John Wayne; Jeff Bridges |
Rédeas
nos dentes - O ‘Rooster’ Cogburn de Wayne enfrentou bandidos
interpretados por atores do porte de Robert Duvall, Dennis Hopper e Jeff Corey,
que não chegam a ser tão amedrontadores como Barry Pepper e Josh Brolin nos
mesmos papeis. E a inevitável comparação final é a da sequência que ficou na
memória de todos e que se tornou a mais simbólica imagem do John Wayne em final
de carreira, tão altiva quanto ele jovem atirando com o rifle em cima de uma
diligência em disparada em “No Tempo das Diligências” ou mesmo elevando a
sobrinha Debbie ao reencontrá-la em “Rastros de Ódio”. Refilmada praticamente
quadro a quadro pelos Coen tendo como modelo a sequência de Henry Hathaway, é
nesse momento que se sente inevitavelmente que John Wayne é insubstituível.
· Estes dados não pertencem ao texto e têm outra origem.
(** Reading the bytes that carry the continuation bit. *)
Lemma ReadVarLenInt_more room n out l : 0 <= n < 2 ^ 64 - 1 ->
  EncodeVarLenInt_loop room n 0x80 out = Ok l ->
  ReadVarLenInt_loop 0 l = ReadVarLenInt_loop (n + 1) out.
Proof.
  revert n out. induction room as [|room IH]; intros n out Hn H; [done|].
  cbn [EncodeVarLenInt_loop] in H. rw (varlen_byte n true) in H; last lia.
  assert (is_byte (n mod 128 + 128)) as Hb by int_lia.
  destruct (Z.leb_spec n 0x7f) as [Hs|Hl].
  - injection H as <-. cbn [ReadVarLenInt_loop].
    rw varlen_step // varlen_byte_flag //. case_match; [|int_lia]. rw u64_id; [f_equal|]; int_lia.
  - rw u64_id in H; last (rw Z.shiftr_div_pow2 //; int_lia).
    apply IH in H; last (rw Z.shiftr_div_pow2 //; int_lia). rw H.
    rw Z.shiftr_div_pow2 //. cbn [ReadVarLenInt_loop].
    rw varlen_step //; last (pow2_norm; Z.to_euclidean_division_equations; lia).
    rw varlen_byte_flag //. case_match; [|int_lia]. rw u64_id; [f_equal|]; int_lia.
Qed.

(** Ten bytes hold a uint64: the buffer of EncodeVarLenInt does not overflow. *)
Lemma EncodeVarLenInt_room room n mask out : 0 <= n < 2 ^ (7 * Z.of_nat room) -> (0 < room)%nat ->
  is_u 64 n -> exists l, EncodeVarLenInt_loop room n mask out = Ok l.
Proof.
  revert n mask out. induction room as [|room IH]; intros n mask out Hn H0 H64; [lia|].
  cbn [EncodeVarLenInt_loop]. destruct (Z.leb_spec n 0x7f); [eauto|].
  destruct room as [|room]; [change (7 * Z.of_nat 1) with 7 in Hn; lia|].
  replace (7 * Z.of_nat (S (S room))) with (7 + 7 * Z.of_nat (S room)) in Hn by lia.
  rw Z.pow_add_r // in Hn.
  assert (0 <= (n .>> 7) - 1 /\ (n .>> 7) - 1 < 2 ^ (7 * Z.of_nat (S room)) /\ (n .>> 7) - 1 < n) as Hr.
  { rw Z.shiftr_div_pow2 //. change (2 ^ 7) with 128 in *.
    Z.to_euclidean_division_equations. lia. }
  rw u64_id; last int_lia. apply IH; [lia|lia|int_lia].
Qed.

Lemma EncodeVarLenInt_total n : is_u 64 n -> exists l, EncodeVarLenInt n = Ok l.
Proof.
  intros Hn. apply EncodeVarLenInt_room; [|lia|done]. change (7 * Z.of_nat 10) with 70. int_lia.
Qed.

Lemma ReadVarLenInt_loop_app ret l r n r' :
  ReadVarLenInt_loop ret l = Ok (n, r') -> ReadVarLenInt_loop ret (l ++ r) = Ok (n, r' ++ r).
Proof.
  revert ret. induction l as [|b l IH]; intros ret H; [done|]. cbn [ReadVarLenInt_loop app] in *.
  case_match; [by apply IH|]. by simplify_eq.
Qed.

Lemma ReadVarLenInt_encode n l r : is_u 64 n -> EncodeVarLenInt n = Ok l ->
  ReadVarLenInt (l ++ r) = Ok (n, r).
Proof.
  intros Hn H. unfold ReadVarLenInt. apply (ReadVarLenInt_loop_app 0 l r n []).
  change (EncodeVarLenInt_loop (S 9) n 0 [] = Ok l) in H. revert H. generalize 9%nat. intros room H.
  cbn [EncodeVarLenInt_loop] in H.
  rw (varlen_byte n false) ?Z.add_0_r in H; last int_lia.
  assert (is_byte (n mod 128)) as Hb by int_lia.
  destruct (Z.leb_spec n 0x7f) as [Hs|Hl].
  - injection H as <-. cbn [ReadVarLenInt_loop]. rw varlen_step // varlen_byte_flag //.
    case_match; [int_lia|]. f_equal. f_equal. int_lia.
  - rw u64_id in H; last (rw Z.shiftr_div_pow2 //; int_lia).
    apply ReadVarLenInt_more in H; last (rw Z.shiftr_div_pow2 //; int_lia). rw H Z.shiftr_div_pow2 //.
    cbn [ReadVarLenInt_loop]. rw varlen_step //; last (pow2_norm; int_lia).
    rw varlen_byte_flag //. case_match; [int_lia|]. f_equal. f_equal. int_lia.
Qed.

Lemma VarLenIntSize_loop_length room n mask out l size :
  EncodeVarLenInt_loop room n mask out = Ok l ->
  VarLenIntSize_loop room n size = Some (size + Z.of_nat (length l) - Z.of_nat (length out)).
Proof.
  revert n mask out size. induction room as [|room IH]; intros n mask out size H; [done|].
  cbn [EncodeVarLenInt_loop VarLenIntSize_loop] in *. destruct (n <=? 0x7f).
  - injection H as <-. f_equal. cbn [length]. lia.
  - erewrite IH; [|exact H]. f_equal. cbn [length]. lia.
Qed.

(** ** Properties *)

(** The CompactSize codec is exact: on a buffer of bytes, [ReadVarInt] returns
    the value [v] and the rest [r'] if and only if the buffer starts with the
    bytes that [WriteVarInt v] writes (so there is one accepted encoding per
    value, every uint64 has one, and nothing else is accepted). *)
Theorem CompactSize_codec (r r' : bytes) (v : Z) (Hr : bytes_ok r) :
  ReadVarInt r = Ok (v, r') <-> is_u 64 v /\ r = WriteVarInt v ++ r'.
Proof.
  split.
  - intros H. by apply ReadVarInt_canonical in H as [-> ?].
  - intros [Hv ->]. by apply ReadVarInt_write.
Qed.

Lemma CompactSize_codec_witness :
  ReadVarInt [0xfd; 0x03; 0x02; 7] = Ok (515, [7]) /\ ReadVarInt [0xfd; 0x03; 0x00] = Err (NonRuleVarInt 3 0xfd 0xfd).
Proof.
  split; [|reflexivity]. apply (CompactSize_codec [0xfd; 0x03; 0x02; 7] [7] 515).
  - repeat constructor; vm_compute; congruence.
  - split; [split; vm_compute; congruence | reflexivity].
Defined.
Mas
neste “Bravura Indômita” de 2010 a mesma sequência não faz feio e completa bem
os momentos de ação do western. E quanto as aspecto politicamente correto da
vingança, o filme em momento algum condena a obsessão da garota, justificada
pela brutalidade daqueles tempos e que pouco diferem dos atuais.
O confronto como se fosse uma disputa entre cavaleiros nos tempos medievais |
Ignorado
pelo Oscar e sucesso de público - Jeff Bridges está excelente como o
marshal desleixado mas nunca descuidado em mais uma de suas grandes interpretações.
Hailee Steinfeld é a boa surpresa do filme e assim como Bridges foi indicada ao
Oscar, ela estranhamente como Melhor Atriz Coadjuvante quando seu personagem é,
para a história, até mais importante que o próprio ‘Rooster’ Cogburn. Além dessas
duas indicações “Bravura Indômita” teve outras oito indicações, inclusive nas
categorias de Melhor Filme, Melhor Direção, Melhor Roteiro e Cinematografia
(Roger Deakins). E a Academia, mais uma vez, ignorou um faroeste não premiando
o “Bravura Indômita” dos Coen em nenhuma das categorias nas quais concorreu.
Matt Damon destoa no elenco com fraca participação e Josh Brolin bem poderia
ter sequências mais longas. Se a Academia não fez jus à qualidade do western
dos Coen, o público gostou e muito. Tendo custado 38 milhões de dólares, o
filme arrecadou só nos Estado Unidos 171 milhões de dólares. Apenas a título de
comparação, “Django Unchained” de Quentin Tarantino, lançado dois anos depois,
em 2012, custou cem milhões de dólares e arrecadou 162 milhões, ou seja,
“Bravura Indômita” foi um grande sucesso de bilheteria, perdendo em valores
totais apenas para “Dança com Lobos” entre os westerns de melhor bilheteria nos
Estados Unidos.
Elizabeth Marvel; Josh Brolin |
Excelente crítica, Darci!
ResponderExcluirEu, honestamente, tenho um certo ranço com as refilmagens dos clássicos, mas este filme dos Irmãos Coen conseguiu atingir uma dignidade que muitos outros remakes não conseguiram.
Abraço, Darci, e parabéns pelo trabalho!
Olá, Luiz Henrique, pensamos igual quanto ao remake dos Coen. Grande western mesmo!!!